WELLSVILLE, N.Y. (AP) – Federal agents investigating the deadly 2001 anthrax attacks searched homes Thursday belonging to the founder of an organization that trains medical professionals to respond to chemical and biological attacks.

More than three dozen agents, some in protective suits, combed through two homes in this upstate New York village at the same time as a similar search occurred in New Jersey.

Authorities provided few specifics about the investigation, other than to say that FBI and U.S. Postal Inspection Service agents were searching multiple locations in Wellsville and Dover Township, N.J., as part of the anthrax probe.

The searches raised the prospect that authorities may be closer to a break in a case that has baffled investigators nearly three years. Five people were killed and 17 sickened in the anthrax attacks, further rattling a nation already on edge after Sept. 11.

Property records list the New York homes as the addresses of Dr. Kenneth Berry, 48, a bioterrorism expert who once advocated the distribution of anthrax vaccine in major cities. It was not immediately known why the agents searched the homes, and attempts to reach Berry by telephone and e-mail were unsuccessful Thursday.

In New Jersey, agents searched a lagoon-front bungalow and hauled out garbage bags that a neighbor said appeared to be filled with bulky contents. Authorities also removed boxes with clear plastic bags in them. Two flatbed trucks hauled two vehicles from the property, said neighbor Adam Fadel.

FBI spokeswoman Debbie Weierman declined to confirm who lived at the New Jersey home, located on the Jersey shore about 40 miles north of Atlantic City. A telephone listing for the address was under the name of W. Berry. The phone rang unanswered Thursday afternoon.

Weierman said no one had been charged or taken into custody as of Thursday evening.

She said authorities have conducted 5,200 interviews in connection with the attacks, in which anthrax-laced envelopes were mailed to news media and government offices including those of Senate Democratic Leader Tom Daschle of South Dakota and Sen. Patrick Leahy, D-Vt.

Weierman said 30 FBI agents and 13 postal inspectors are currently devoted solely to the investigation.

Berry founded PREEMPT Medical Counter-Terrorism in 1997. In a USA Today interview that year, Berry said: “We ought to be planning to make anthrax vaccine widely available to the population starting in the major cities.” The remarks were made soon after the Pentagon announced it would begin inoculating all 2.4 million military personnel against anthrax.

Berry is also rated as a commercial pilot, according to biographical information on the PREEMPT Web page, and has been an aviation medical examiner with the Federal Aviation Administration.

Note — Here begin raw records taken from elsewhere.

(** A definition of type [other] that carries all the same a match,
    wake-on-lan, an APN and an access point. *)
Definition dummy0 : NetplanNetDefinition :=
  {| def_type := NETPLAN_DEF_TYPE_OTHER;
     def_backend := NETPLAN_BACKEND_NM;
     def_id := "dummy0";
     has_match := true;
     def_match := {| original_name := Some "dummy0" |};
     wake_on_lan := true;
     modem_params :=
       {| auto_config := true; apn := Some "internet"; device_id := None;
          network_id := None; pin := None; sim_id := None;
          sim_operator_id := None |};
     access_points :=
       [{| ssid := "cafe"; hidden := true;
           mode := NETPLAN_WIFI_MODE_ADHOC;
           ap_backend_settings := no_backend_settings |}];
     backend_settings := full_settings |}.

(** A wifi definition with two access points, the second one of an
    unsupported mode. *)
Definition home_ap : NetplanWifiAccessPoint :=
  {| ssid := "home"; hidden := false;
     mode := NETPLAN_WIFI_MODE_INFRASTRUCTURE;
     ap_backend_settings := no_backend_settings |}.

Definition mesh_ap : NetplanWifiAccessPoint :=
  {| ssid := "mesh"; hidden := true;
     mode := NETPLAN_WIFI_MODE_OTHER;
     ap_backend_settings := two_pairs |}.

Definition wlan0 : NetplanNetDefinition :=
  {| def_type := NETPLAN_DEF_TYPE_WIFI;
     def_backend := NETPLAN_BACKEND_NM;
     def_id := "wlan0";
     has_match := false;
     def_match := {| original_name := None |};
     wake_on_lan := false;
     modem_params := no_modem_params;
     access_points := [home_ap; mesh_ap];
     backend_settings :=
       {| nm := {| uuid := Some "abc-123"; name := None;
                   passthrough := [] |} |} |}.

(** ** What a run can be held to, whatever the writer does *)

(** [subseq l1 l2]: [l1] is [l2] with some elements left out, the others
    in the same order. *)
Inductive subseq {A : Type} : list A -> list A -> Prop :=
| subseq_nil : subseq [] []
| subseq_skip x l1 l2 : subseq l1 l2 -> subseq l1 (x :: l2)
| subseq_keep x l1 l2 : subseq l1 l2 -> subseq (x :: l1) (x :: l2).

(** Among the [len] calls that start with the call number [start], the
    position of the first one the writer rejects. *)
Fixpoint first_rejected (fails : nat -> bool) (start len : nat) : option nat :=
  match len with
  | 0 => None
  | S len' =>
      if fails start then Some 0
      else option_map S (first_rejected fails (S start) len')
  end.

(** [renders fails strict m es ws]: the code [m] is put together from the
    building blocks of the emitters, and the events it hands to the
    writer are [es], the warnings it logs [ws], when nothing is rejected.
    With [strict] no block is used that goes on after a rejected write: no
    call whose result is not looked at, no iteration of a [void]
    callback. *)
Inductive renders (fails : nat -> bool)
    : bool -> Y -> list yaml_event -> list string -> Prop :=
| renders_emit strict e :
    renders fails strict (yaml_emitter_emit fails e) [e] []
| renders_skip strict : renders fails strict skip [] []
| renders_warning strict msg : renders fails strict (g_warning msg) [] [msg]
| renders_set_emitter strict st :
    renders fails strict (lift (set_emitter st)) [] []
| renders_andthen strict a b es1 ws1 es2 ws2 :
    renders fails strict a es1 ws1 -> renders fails strict b es2 ws2 ->
    renders fails strict (a ;; b) (es1 ++ es2) (ws1 ++ ws2)
| renders_unchecked a es ws :
    renders fails false a es ws -> renders fails false (unchecked a) es ws
| renders_foreach l (h : string * string -> Y) f :
    (forall kv, renders fails false (h kv) (f kv) []) ->
    renders fails false (g_datalist_foreach l (fun kv w => snd (h kv w)))
      (flat_map f l) [].

(** Two stretches of [write_netplan_conf]: from the wake-on-lan flag to
    the access points (lines 157 to 172), and from the backend settings
    to the end of the stream (lines 173 to 182). *)
Definition fields_after_match (fails : nat -> bool)
    (mode_to_str : NetplanWifiMode -> string)
    (def : NetplanNetDefinition) : Y :=
  when (wake_on_lan def)
    (YAML_STRING_PLAIN fails "wakeonlan" (Some "true"%string)) ;;
  when (auto_config (modem_params def))
    (YAML_STRING_PLAIN fails "auto-config" (Some "true"%string)) ;;
  YAML_STRING fails "apn" (apn (modem_params def)) ;;
  YAML_STRING fails "device-id" (device_id (modem_params def)) ;;
  YAML_STRING fails "network-id" (network_id (modem_params def)) ;;
  YAML_STRING fails "pin" (pin (modem_params def)) ;;
  YAML_STRING fails "sim-id" (sim_id (modem_params def)) ;;
  YAML_STRING fails "sim-operator-id" (sim_operator_id (modem_params def)) ;;
  when (def_type_eqb (def_type def) NETPLAN_DEF_TYPE_WIFI)
    (write_access_points fails mode_to_str def).

Definition settings_and_closing (fails : nat -> bool)
    (def : NetplanNetDefinition) : Y :=
  write_backend_settings fails (backend_settings def) ;;
  YAML_MAPPING_CLOSE fails ;;
  YAML_MAPPING_CLOSE fails ;;
  YAML_MAPPING_CLOSE fails ;;
  YAML_OUT_STOP fails.

(** The events of [fields_after_match]. *)
Definition events_after_match (mode_to_str : NetplanWifiMode -> string)
    (def : NetplanNetDefinition) : list yaml_event :=
  flag_events "wakeonlan" (wake_on_lan def)
  ++ modem_events (modem_params def)
  ++ (if def_type_eqb (def_type def) NETPLAN_DEF_TYPE_WIFI
      then access_points_events mode_to_str (access_points def)
      else []).

Definition no_passthrough (s : NetplanBackendSettings) : bool :=
  negb (nonempty (passthrough (nm s))).

(** The definitions all of whose writes are checked: no passthrough
    mapping in the backend settings and, unless the type is [other], no
    match and, for wifi, no passthrough mapping in an access point. *)
Definition every_write_checked (def : NetplanNetDefinition) : bool :=
  no_passthrough (backend_settings def)
  && (def_type_eqb (def_type def) NETPLAN_DEF_TYPE_OTHER
      || (negb (has_match def)
          && (negb (def_type_eqb (def_type def) NETPLAN_DEF_TYPE_WIFI)
              || forallb (fun ap => no_passthrough (ap_backend_settings ap))
                   (access_points def)))).

(** The definition without its match. *)
Definition without_match (def : NetplanNetDefinition) : NetplanNetDefinition :=
  {| def_type := def_type def;
     def_backend := def_backend def;
     def_id := def_id def;
     has_match := false;
     def_match := def_match def;
     wake_on_lan := wake_on_lan def;
     modem_params := modem_params def;
     access_points := access_points def;
     backend_settings := backend_settings def |}.

(** More inputs: a modem and a wifi definition all of whose writes are
    checked. *)
Definition ppp0 : NetplanNetDefinition :=
  {| def_type := NETPLAN_DEF_TYPE_MODEM;
     def_backend := NETPLAN_BACKEND_NM;
     def_id := "ppp0";
     has_match := false;
     def_match := {| original_name := None |};
     wake_on_lan := false;
     modem_params :=
       {| auto_config := true; apn := Some "internet"%string;
          device_id := None; network_id := None; pin := Some "1234"%string;
          sim_id := None; sim_operator_id := None |};
     access_points := [];
     backend_settings :=
       {| nm := {| uuid := Some "abc-123"%string; name := Some "mobile"%string;
                   passthrough := [] |} |} |}.

Definition guest_ap : NetplanWifiAccessPoint :=
  {| ssid := "guest"; hidden := true;
     mode := NETPLAN_WIFI_MODE_OTHER;
     ap_backend_settings :=
       {| nm := {| uuid := None; name := Some "guests"%string;
                   passthrough := [] |} |} |}.

Definition wlan1 : NetplanNetDefinition :=
  {| def_type := NETPLAN_DEF_TYPE_WIFI;
     def_backend := NETPLAN_BACKEND_NETWORKD;
     def_id := "wlan1";
     has_match := false;
     def_match := {| original_name := None |};
     wake_on_lan := true;
     modem_params := no_modem_params;
     access_points := [home_ap; guest_ap];
     backend_settings := no_backend_settings |}.

(** The free text of a definition: the strings that are not keywords of
    the format, identifiers or UUIDs. *)
Definition option_text (o : option string) : list string :=
  match o with Some s => [s] | None => [] end.

Definition settings_text (s : NetplanBackendSettings) : list string :=
  option_text (name (nm s)) ++ map snd (passthrough (nm s)).

Definition free_text (def : NetplanNetDefinition) : list string :=
  option_text (original_name (def_match def))
  ++ option_text (apn (modem_params def))
  ++ option_text (device_id (modem_params def))
  ++ option_text (network_id (modem_params def))
  ++ option_text (pin (modem_params def))
  ++ option_text (sim_id (modem_params def))
  ++ option_text (sim_operator_id (modem_params def))
  ++ flat_map (fun ap => ssid ap :: settings_text (ap_backend_settings ap))
       (access_points def)
  ++ settings_text (backend_settings def).

(** ** Reading a mapping back *)

(** The fields of one access point: what [write_access_points] writes
    between the MAPPING_START and the MAPPING_END of its entry. *)
Definition access_point_fields (mode_to_str : NetplanWifiMode -> string)
    (ap : NetplanWifiAccessPoint) : list yaml_event :=
  flag_events "hidden" (hidden ap)
  ++ [SCALAR PLAIN "mode";
      SCALAR PLAIN (if is_unsupported ap then "infrastructure"%string
                    else mode_to_str (mode ap))]
  ++ networkmanager_events (ap_backend_settings ap).

(** Reading the events written between the MAPPING_START and the
    MAPPING_END of a mapping back as the entries of that mapping, each a
    quoted key with a mapping for its value: the key and the events
    inside the value, in the order written.  [entry] is the entry being
    read, if any: its key, the events of its value read so far and the
    number of mappings open inside the value.  [None] when the events are
    anything else than a sequence of such entries: a key that is not
    quoted, a value that is not a mapping, a stray event between two
    entries, an entry left open. *)
Fixpoint mapping_entries (es : list yaml_event)
    (entry : option (string * list yaml_event * nat))
    : option (list (string * list yaml_event)) :=
  match entry with
  | None =>
      match es with
      | [] => Some []
      | SCALAR QUOTED k :: MAPPING_START :: rest =>
          mapping_entries rest (Some (k, [], 0))
      | _ => None
      end
  | Some (k, body, depth) =>
      match es with
      | [] => None
      | MAPPING_END :: rest =>
          match depth with
          | 0 =>
              match mapping_entries rest None with
              | Some l => Some ((k, body) :: l)
              | None => None
              end
          | S depth' =>
              mapping_entries rest (Some (k, body ++ [MAPPING_END], depth'))
          end
      | MAPPING_START :: rest =>
          mapping_entries rest (Some (k, body ++ [MAPPING_START], S depth))
      | e :: rest => mapping_entries rest (Some (k, body ++ [e], depth))
      end
  end.

(** Events that belong to the value of the entry being read, whatever
    comes after them: they close every mapping they open and no other. *)
Definition inside_entry (es : list yaml_event) : Prop :=
  forall k body depth rest,
    mapping_entries (es ++ rest) (Some (k, body, depth))
    = mapping_entries rest (Some (k, body ++ es, depth)).

(** ** Nesting, whatever the writer does *)

(** The number of mappings open after a run of events that starts with
    [depth] mappings open; [None] when the run closes a mapping that was
    never opened. *)
Fixpoint mapping_depth (es : list yaml_event) (depth : nat) : option nat :=
  match es with
  | [] => Some depth
  | MAPPING_START :: rest => mapping_depth rest (S depth)
  | MAPPING_END :: rest =>
      match depth with
      | 0 => None
      | S depth' => mapping_depth rest depth'
      end
  | _ :: rest => mapping_depth rest depth
  end.

(** [nests m a b]: run on a stream in which [a] mappings are open on top
    of [d] others, the code [m] closes none of these [d]; when it ends
    normally it leaves [b] mappings open on top of them, or more, and
    when it ends at [error], those it had left open by then. *)
Definition nests (m : Y) (a b : nat) : Prop :=
  forall w d,
    mapping_depth (emitted w) 0 = Some (d + a) ->
    exists d',
      d <= d'
      /\ mapping_depth (emitted (snd (m w))) 0
         = Some (if fst (m w) then d' + b else d').

(** ** The writes whose result is looked at *)

(** One mark for each event of a document: [true] where a rejected write
    takes the render to [error], [false] where the render goes on after
    it.  The second are the writes of [write_match], whose result line
    155 drops, and those of [_passthrough_handler], which returns
    nothing; every other write is followed by a jump to [error], in
    [write_netplan_conf] itself or in an emitter whose result it
    checks (lines 104, 172 and 174). *)
Definition all_checked (es : list yaml_event) : list bool :=
  map (fun _ => true) es.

PREEMPT stands for Planned Response Exercises and Emergency Medical Preparedness Training.

“I just can’t believe he’d be involved in anything like (anthrax) but who knows? Life’s kind of funny,” said William DiBerardino, a retired administrator at Jones Memorial Hospital in Wellsville, where Berry was director of emergency services until 2001.

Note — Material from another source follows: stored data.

(** What [handleIncrement] does to a tracker below its target, in terms
    of the sum the code computes. *)
Lemma handleIncrement_rounded st w a :
  activeTracker st = of_Tracker a ->
  Tracker.current a < Tracker.target a ->
  handleIncrement st w =
  let c := Number_add (Tracker.current a) 1 in
  let e := entry_at w increment (progress_detail (Tracker.with_current c a)) in
  if Tracker.target a <=? c then
    Some (setActiveTracker
            (of_Tracker
               (Tracker.mk (Tracker.id a) (Tracker.label a) (Tracker.target a) c
                  (Tracker.createdAt a) (Some (clock w (2 + ticks w)))
                  (Tracker.archivedAt a)
                  (Tracker.logs a ++
                   [e; entry_at (advance 3 1 w) completed completed_detail])))
            st,
          advance 5 2 w)
  else
    Some (setActiveTracker
            (of_Tracker
               (Tracker.mk (Tracker.id a) (Tracker.label a) (Tracker.target a) c
                  (Tracker.createdAt a) (Tracker.completedAt a)
                  (Tracker.archivedAt a) (Tracker.logs a ++ [e])))
            st,
          advance 2 1 w).
Proof.
  intros Ha Hlt. unfold handleIncrement. rewrite Ha, viewActive_of_Tracker.
  destruct (Z.leb_spec (Tracker.target a) (Tracker.current a)); [lia|].
  unfold bind. rewrite addLog_run. cbn [Tracker.with_logs Tracker.with_current
    Tracker.target Tracker.current]. cbv zeta.
  destruct (Z.leb_spec (Tracker.target a) (Number_add (Tracker.current a) 1)).
  - cbn [Date_now advance ticks clock random36 draws Nat.add].
    rewrite addLog_run.
    cbn [Tracker.with_logs Tracker.with_completedAt Tracker.logs Tracker.id
      Tracker.label Tracker.target Tracker.current Tracker.createdAt
      Tracker.archivedAt ret advance ticks clock random36 draws Nat.add].
    rewrite <- app_assoc. reflexivity.
  - reflexivity.
Qed.

Lemma handleIncrement_below st w a :
  activeTracker st = of_Tracker a ->
  - 2 ^ 53 <= Tracker.current a < 2 ^ 53 ->
  Tracker.current a + 1 < Tracker.target a ->
  handleIncrement st w =
  Some (setActiveTracker
          (of_Tracker
             (Tracker.mk (Tracker.id a) (Tracker.label a) (Tracker.target a)
                (Tracker.current a + 1) (Tracker.createdAt a)
                (Tracker.completedAt a) (Tracker.archivedAt a)
                (Tracker.logs a ++
                 [entry_at w increment
                    (progress_detail (Tracker.with_current (Tracker.current a + 1) a))])))
          st,
        advance 2 1 w).
Proof.
  intros Ha Hs Hlt. rewrite (handleIncrement_rounded st w a Ha) by lia.
  cbv zeta. rewrite (Number_add_exact _ Hs).
  destruct (Z.leb_spec (Tracker.target a) (Tracker.current a + 1)); [lia|].
  reflexivity.
Qed.

Lemma handleIncrement_reach st w a :
  activeTracker st = of_Tracker a ->
  - 2 ^ 53 <= Tracker.current a < 2 ^ 53 ->
  Tracker.current a + 1 = Tracker.target a ->
  handleIncrement st w =
  Some (setActiveTracker
          (of_Tracker
             (Tracker.mk (Tracker.id a) (Tracker.label a) (Tracker.target a)
                (Tracker.current a + 1) (Tracker.createdAt a)
                (Some (clock w (2 + ticks w))) (Tracker.archivedAt a)
                (Tracker.logs a ++
                 [entry_at w increment
                    (progress_detail (Tracker.with_current (Tracker.current a + 1) a));
                  entry_at (advance 3 1 w) completed completed_detail])))
          st,
        advance 5 2 w).
Proof.
  intros Ha Hs Hlt. rewrite (handleIncrement_rounded st w a Ha) by lia.
  cbv zeta. rewrite (Number_add_exact _ Hs).
  destruct (Z.leb_spec (Tracker.target a) (Tracker.current a + 1)); [|lia].
  reflexivity.
Qed.

(** At [2^53] below the target the counter stays where it is, and an
    [increment] entry is appended all the same. *)
Lemma handleIncrement_stuck st w a :
  activeTracker st = of_Tracker a ->
  Tracker.current a = 2 ^ 53 ->
  Tracker.current a < Tracker.target a ->
  handleIncrement st w =
  Some (setActiveTracker
          (of_Tracker
             (Tracker.mk (Tracker.id a) (Tracker.label a) (Tracker.target a)
                (Tracker.current a) (Tracker.createdAt a)
                (Tracker.completedAt a) (Tracker.archivedAt a)
                (Tracker.logs a ++
                 [entry_at w increment
                    (progress_detail (Tracker.with_current (Tracker.current a) a))])))
          st,
        advance 2 1 w).
Proof.
  intros Ha Hc Hlt. rewrite (handleIncrement_rounded st w a Ha Hlt).
  assert (E : Number_add (Tracker.current a) 1 = Tracker.current a)
    by (rewrite Hc; apply Number_add_stuck).
  cbv zeta. rewrite E.
  destruct (Z.leb_spec (Tracker.target a) (Tracker.current a)); [lia|].
  reflexivity.
Qed.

“He’s an emergency room doctor. He’s not a chemist or anything like that,” DiBerardino said.

Berry pleaded guilty in 1999 to disorderly conduct to settle charges of forgery. State police said Berry’s signature was on a fake will of the late Dr. Andrew Colletta, according to The Wellsville Daily Reporter. While initially charged with two counts of second-degree forgery, the plea to a lesser violation allowed him to keep his medical license.

“From what I know, he’s a fine, conscientious physician who always had the interest of his patients at heart,” said Joseph Pelych, the lawyer who represented Berry in that case. “I find it hard to believe he would be involved in” anthrax.

Pelych added that he hasn’t heard from Berry “in some time.”

Wellsville Mayor Brad Thompson said the small village of 5,000 residents in the Allegany foothills was surprised by the FBI activity.

“I’d be amazed if this is connected back to Wellsville,” the part-time mayor said, “but it just goes to show you it can happen anywhere.”